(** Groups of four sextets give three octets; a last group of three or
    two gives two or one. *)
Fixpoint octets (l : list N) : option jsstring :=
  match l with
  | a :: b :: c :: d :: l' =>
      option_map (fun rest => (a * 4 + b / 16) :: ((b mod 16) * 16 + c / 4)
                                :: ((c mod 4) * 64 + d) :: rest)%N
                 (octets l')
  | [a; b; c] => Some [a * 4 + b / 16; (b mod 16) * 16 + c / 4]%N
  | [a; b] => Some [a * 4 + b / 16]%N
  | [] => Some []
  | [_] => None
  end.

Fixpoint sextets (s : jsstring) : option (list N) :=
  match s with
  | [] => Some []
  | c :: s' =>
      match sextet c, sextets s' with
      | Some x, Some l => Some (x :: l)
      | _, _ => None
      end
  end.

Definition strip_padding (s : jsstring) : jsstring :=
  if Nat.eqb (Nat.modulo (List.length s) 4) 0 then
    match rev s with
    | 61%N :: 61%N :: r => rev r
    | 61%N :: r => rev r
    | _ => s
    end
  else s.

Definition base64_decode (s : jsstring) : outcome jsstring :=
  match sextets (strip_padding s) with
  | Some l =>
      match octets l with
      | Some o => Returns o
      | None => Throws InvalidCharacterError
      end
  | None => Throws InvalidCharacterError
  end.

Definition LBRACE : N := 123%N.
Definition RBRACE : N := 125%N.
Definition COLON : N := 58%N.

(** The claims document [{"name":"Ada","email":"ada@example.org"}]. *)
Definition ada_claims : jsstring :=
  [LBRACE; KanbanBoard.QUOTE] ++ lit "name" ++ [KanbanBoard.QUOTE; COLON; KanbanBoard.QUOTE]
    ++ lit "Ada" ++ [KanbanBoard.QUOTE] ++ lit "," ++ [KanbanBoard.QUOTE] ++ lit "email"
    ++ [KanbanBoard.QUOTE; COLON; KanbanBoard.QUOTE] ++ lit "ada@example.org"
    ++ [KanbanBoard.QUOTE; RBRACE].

▸ The problem: All lines above from the one holding "match octets l with" to the one holding "COLON; KanbanBoard.QUOTE] ++", inclusive, are to be copied exactly; no other line is wanted.

▸ Answer to the problem:
      match octets l with
      | Some o => Returns o
      | None => Throws InvalidCharacterError
      end
  | None => Throws InvalidCharacterError
  end.

Definition LBRACE : N := 123%N.
Definition RBRACE : N := 125%N.
Definition COLON : N := 58%N.

(** The claims document [{"name":"Ada","email":"ada@example.org"}]. *)
Definition ada_claims : jsstring :=
  [LBRACE; KanbanBoard.QUOTE] ++ lit "name" ++ [KanbanBoard.QUOTE; COLON; KanbanBoard.QUOTE]
    ++ lit "Ada" ++ [KanbanBoard.QUOTE] ++ lit "," ++ [KanbanBoard.QUOTE] ++ lit "email"
    ++ [KanbanBoard.QUOTE; COLON; KanbanBoard.QUOTE] ++ lit "ada@example.org"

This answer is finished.